MICC works to last minute to support warfighters
October 15, 2013
JOINT BASE SAN ANTONIO-FORT SAM HOUSTON, Texas (Oct. 15, 2013) -- September is the busiest time of the year for Mission and Installation Contacting Command as personnel throughout the command spent the last 60 days obligating more than $1.6 billion and completing 13,362 contract actions without a single dollar lost.
With annual appropriations expiring at midnight Sept. 30, MICC personnel spent the last remaining days of the fiscal year matching Army Budget Office funds to the various Army entities based on their respective mission needs.
If the funds were not distributed by midnight then they are lost, thus a supported activity's mission is impacted. This was the second fiscal year in a row that no dollars were lost while MICC personnel completed end-of-the-year operations with all obligations properly matched and recorded against appropriations.
Those participating in the MICC headquarters end-of-the-year war room worked long hours and weekends conducting contract actions and, reconciling General Fund Enterprise Business Systems and intermediate document errors to beat the Sept. 30 midnight deadline.
"The end-of-year workload crunch always takes place because during the course of the fiscal year Army priorities constantly change resulting in Army Budget Office and Army commands continually trying to determine the effective spend of funding," said Pat Hogston, director of MICC Contract Support and Integration. "Also, often times the Army operates under a continuing resolution so they are provided their funding in increments throughout the fiscal year."
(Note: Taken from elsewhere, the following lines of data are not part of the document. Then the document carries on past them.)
(** Six register writes put the address of sector [n] of disk 1 in place. *)
Lemma task_file_ok n s (k : K (dst H B) unit) :
  ph (drive s) = Idle → lag (drive s) = 0%nat → 0 ≤ n < FSSIZE →
  ∃ h, (outb 0x3f6 0;; outb 0x1f2 1;; outb 0x1f3 (Z.land n 0xff);;
        outb 0x1f4 (Z.land (Z.shiftr n 8) 0xff);; outb 0x1f5 (Z.land (Z.shiftr n 16) 0xff);;
        outb 0x1f6 (Z.lor (Z.lor 0xe0 (Z.shiftl (Z.land 1 1) 4)) (Z.land (Z.shiftr n 24) 0x0f));; k) s =
      k (set_drive h s) ∧
    ph h = Idle ∧ lag h = 0%nat ∧ medium h = medium (drive s) ∧ reg h 0x1f2 = 1 ∧
    reg_unit (reg h) = 1 ∧ reg_lba (reg h) = n.
Proof.
  intros Hi Hl Hn.
  destruct (outb_task_ok 0x3f6 0 s) as (h1 & R1 & [I1 L1] & M1 & G1); [set_solver|done|done|].
  destruct (outb_task_ok 0x1f2 1 (set_drive h1 s)) as (h2 & R2 & [I2 L2] & M2 & G2); [set_solver|done|done|].
  destruct (outb_task_ok 0x1f3 (Z.land n 0xff) (set_drive h2 s)) as (h3 & R3 & [I3 L3] & M3 & G3); [set_solver|done|done|].
  destruct (outb_task_ok 0x1f4 (Z.land (Z.shiftr n 8) 0xff) (set_drive h3 s))
    as (h4 & R4 & [I4 L4] & M4 & G4); [set_solver|done|done|].
  destruct (outb_task_ok 0x1f5 (Z.land (Z.shiftr n 16) 0xff) (set_drive h4 s))
    as (h5 & R5 & [I5 L5] & M5 & G5); [set_solver|done|done|].
  destruct (outb_task_ok 0x1f6 (Z.lor (Z.lor 0xe0 (Z.shiftl (Z.land 1 1) 4)) (Z.land (Z.shiftr n 24) 0x0f))
    (set_drive h5 s)) as (h6 & R6 & [I6 L6] & M6 & G6); [set_solver|done|done|].
  exists h6. split.
  { rewrite (bind_ok _ _ _ _ _ R1), (bind_ok _ _ _ _ _ R2), (bind_ok _ _ _ _ _ R3),
      (bind_ok _ _ _ _ _ R4), (bind_ok _ _ _ _ _ R5), (bind_ok _ _ _ _ _ R6). done. }
  cbn [drive set_drive] in *. destruct (task_address n Hn) as [Ea Eu].
  split_and!; [done|done|congruence|..]; unfold reg_unit, reg_lba;
    rewrite ?G6, ?G5, ?G4, ?G3, ?G2, ?G1; unfold set_reg; cbn -[Z.lor Z.land Z.shiftl Z.shiftr];
    rewrite ?G5, ?G4, ?G3, ?G2, ?G1; unfold set_reg; cbn -[Z.lor Z.land Z.shiftl Z.shiftr];
    rewrite ?G4, ?G3, ?G2, ?G1; unfold set_reg; cbn -[Z.lor Z.land Z.shiftl Z.shiftr];
    rewrite ?G3, ?G2, ?G1; unfold set_reg; cbn -[Z.lor Z.land Z.shiftl Z.shiftr];
    rewrite ?G2, ?G1; unfold set_reg; cbn -[Z.lor Z.land Z.shiftl Z.shiftr]; done.
Qed.

Lemma idestart_ok i b s :
  bufs (dbio s) !! i = Some b → request (drive s) b → ph (drive s) = Idle →
  ∃ h, idestart polls (Some i) s = Ok tt (set_drive h s) ∧ ph h = transfer b ∧ medium h = medium (drive s).
Proof.
  intros Hb [Hbusy Htodo Hdev Hblk Hmed Hlen] Hi. unfold idestart.
  rewrite bool_decide_false by done. rewrite (bind_ok _ _ _ tt s) by done.
  rewrite (bind_ok _ _ _ i s) by done. rewrite (bind_ok _ _ _ _ _ (dgetb_ok s i b Hb)).
  change sector_per_block with 1. rewrite Z.mul_1_r, i32_small by (unfold FSSIZE in *; lia).
  rewrite Z.geb_leb, (proj2 (Z.leb_gt _ _)) by lia.
  rewrite (bind_ok _ _ _ tt s) by done. rewrite (bind_ok _ _ _ tt s) by done.
  destruct (idewait_ok polls false s Hpolls) as (h0 & R0 & (E1 & E2 & E3 & E4) & E5).
  rewrite (bind_ok _ _ _ _ _ R0), Hdev.
  destruct (task_file_ok (b_blockno b) (set_drive h0 s) (
    b ← dgetb i;
    if flag B_DIRTY b then outb 0x1f7 IDE_CMD_WRITE;; outsl 0x1f0 (b_data b) else outb 0x1f7 IDE_CMD_READ))
    as (h1 & R1 & I1 & L1 & M1 & C1 & U1 & A1); [by rewrite <- Hi, <- E1|done|done|].
  rewrite R1. rewrite (bind_ok _ _ _ b (set_drive h1 s)) by (by apply dgetb_ok).
  unfold transfer. cbn [drive set_drive] in *. destruct (flag B_DIRTY b).
  - destruct (outb_write h1 I1 L1 C1) as [I2 M2]. rewrite U1, A1 in I2.
    destruct (outsl_data _ _ _ _ I2 (Htakes h1 I1 L1) Hlen) as [I3 M3].
    eexists. split; [reflexivity|]. split; [exact I3|]. by etransitivity; [exact M3|rewrite M2, M1, E3].
  - destruct (outb_read h1 I1 L1 C1) as [I2 M2]. rewrite U1, A1 in I2.
    eexists. split; [reflexivity|]. split; [exact I2|]. by etransitivity; [exact M2|rewrite M1, E3].
Qed.

(** What the handler leaves in the buffer, and on the medium. *)
Definition finished (m : list block) (b : buf) : buf :=
  if flag B_DIRTY b then flushed b
  else filled_with (default [] (m !! Z.to_nat (b_blockno b))) b.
Typically, all MICC offices experience a spike in their workload at the end-of-fiscal year and usually 40 percent of all MICC actions executed for the year are accomplished in the last quarter. In order to synchronize efforts between the Army Budget Office, major supported activities and MICC offices, an end-of-the-year war room was stood up and led by MICC headquarters personnel. New to the war room this year was the development and usage of a single end-of-the-year SharePoint site to facilitate communications and to ensure an efficient and effective fiscal year closeout.
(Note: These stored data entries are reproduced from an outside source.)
(* ===== verification/Crash.v ===== *)
(** * Crash safety of the log

    [commit] and [recover_from_log] as sequences of disk writes, and what a
    crash between any two of them leaves.  [intact D T]: the disk [D] means [T],
    that is, recovery turns it into [T] (outside the log area). *)
From S2P Require Import Prelude Spinlock Str Ptable PtableLists Sched Choice Scheduling Services Kalloc BioRing Bio BioFacts BioProps BufSpec DiskFmt Log LogFacts.

(** ** The header *)

Lemma length_head_image h bs : length h = BSIZE → (length bs ≤ 30)%nat → length (head_image h bs) = BSIZE.
Proof.
  intros Hh Hb. unfold head_image. rewrite length_splice; [done|].
  rewrite length_app, length_le_bytes, length_concat_bytes. unfold BSIZE in Hh. lia.
Qed.

Lemma head_image_lists h bs :
  length h = BSIZE → (length bs ≤ 30)%nat → Forall (λ n, 0 ≤ n < 2 ^ 31) bs → head_lists (head_image h bs) bs.
Proof.
  intros Hh Hb Hr. unfold BSIZE in Hh. split.
  - unfold head_image. pose proof (getn_array 4 h [] (Z.of_nat (length bs) :: bs) 0 (Z.of_nat (length bs))) as Hg.
    cbn [length] in Hg. etrans; [apply Hg; [lia|done]|]. f_equal. apply Z.mod_small. simpl. lia.
  - intros i n Hi. pose proof (Forall_lookup_1 _ _ _ _ Hr Hi) as Hn. cbn in Hn. unfold head_image.
    pose proof (getn_array 4 h (le_bytes 4 (Z.of_nat (length bs))) bs i n) as Hg. rewrite length_le_bytes in Hg.
    unfold get32. rewrite Hg; [|lia|done]. f_equal. apply Z.mod_small. simpl. lia.
Qed.

Lemma head_lists_nil h : get32 h 0 = Some 0 → head_lists h [].
Proof. intros Hh. split; [done|]. intros i n Hi. by rewrite lookup_nil in Hi. Qed.

Lemma log_writes_nodup start vs : NoDup (log_writes start vs).*1.
Proof.
  apply NoDup_alt. intros i1 i2 n. rewrite !list_lookup_fmap. unfold log_writes. rewrite !list_lookup_imap.
  destruct (vs !! i1), (vs !! i2); simpl; try done. intros [= <-] [=]. lia.
Qed.

(** ** What a disk means *)

Section image.
Variables (start size : Z) (sb : superblock).

(** The log area, and a log there that lists the blocks [bs] with contents [vs]. *)
Definition in_log (n : Z) : Prop := start ≤ n < start + size.

Record log_image (D : list block) (bs : list Z) (vs : list block) : Prop := Log_image {
  li_geo : 2 ≤ start ∧ start + size ≤ Z.of_nat (length D) < 2 ^ 31;
  li_sb : ∃ d, D !! 1%nat = Some d ∧ superblock_of d = Some sb ∧ i32 (sb_logstart sb) = start ∧ i32 (sb_nlog sb) = size;
  li_blocks : ∀ n d, D !! n = Some d → length d = BSIZE;
  li_head : ∃ h, D !! Z.to_nat start = Some h ∧ head_lists h bs;
  li_log : ∀ i v, vs !! i = Some v → D !! Z.to_nat (start + Z.of_nat i + 1) = Some v;
  li_len : length vs = length bs;
  li_fits : Z.of_nat (length bs) ≤ LOGSIZE ∧ Z.of_nat (length bs) < size;
  li_nodup : NoDup bs;
  li_home : Forall (λ n, 0 ≤ n < Z.of_nat (length D) ∧ ¬ in_log n ∧ n ≠ 1) bs
}.

Definition intact (D T : list block) : Prop :=
  ∃ bs vs, log_image D bs vs ∧ length T = length D ∧
    ∀ n, 0 ≤ n → ¬ in_log n → apply_writes (zip bs vs) D !! Z.to_nat n = T !! Z.to_nat n.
Also, MICC Small Business Programs exceeded its small business goal achieving 46.3 percent of the dollars obligated going to small businesses and meeting three of its five small business category goals set for the year. The MICC also maintained its No. 1 spot in small business spending for Army Material Command, as the command obligated more than $2.1 billion to American small businesses.
"Our contracting offices and small business specialists did an outstanding job supporting the small business program with even fewer dollars allocated than in fiscal 2012," said Mark Massie, associate director of MICC Small Business Programs.
MICC officials also credited the collaboration efforts of its members in meeting the Army chief of staff's goal of obligating 80 percent of Army operations and maintenance fund dollars by Aug. 1.
"This fiscal year was extremely challenging due to sequestration cuts and not having full funding authority from Congress until March," Hogston said. "As a result of these two events, MICC experienced a significant reduction in capacity, our civilian workforce experienced a furlough during fourth quarter, and overtime request and approval was burdensome. Add to that two significant workload spikes -- the 80/20 goal met by July 31 and end of the year by Sept. 30. With reduced capacity and workload surges, it was an extremely challenging time for MICC."
The MICC is responsible for providing contracting support for the warfighter at Army commands, installations and activities located throughout the continental United States and Puerto Rico. In fiscal 2013, the command has executed more than 42,188 contract actions worth more than $5.3 billion across the Army, including more than $2.1 billion to small businesses. The command has also managed more than 780,000 Government Purchase Card Program transactions this fiscal year valued at an additional $880 million.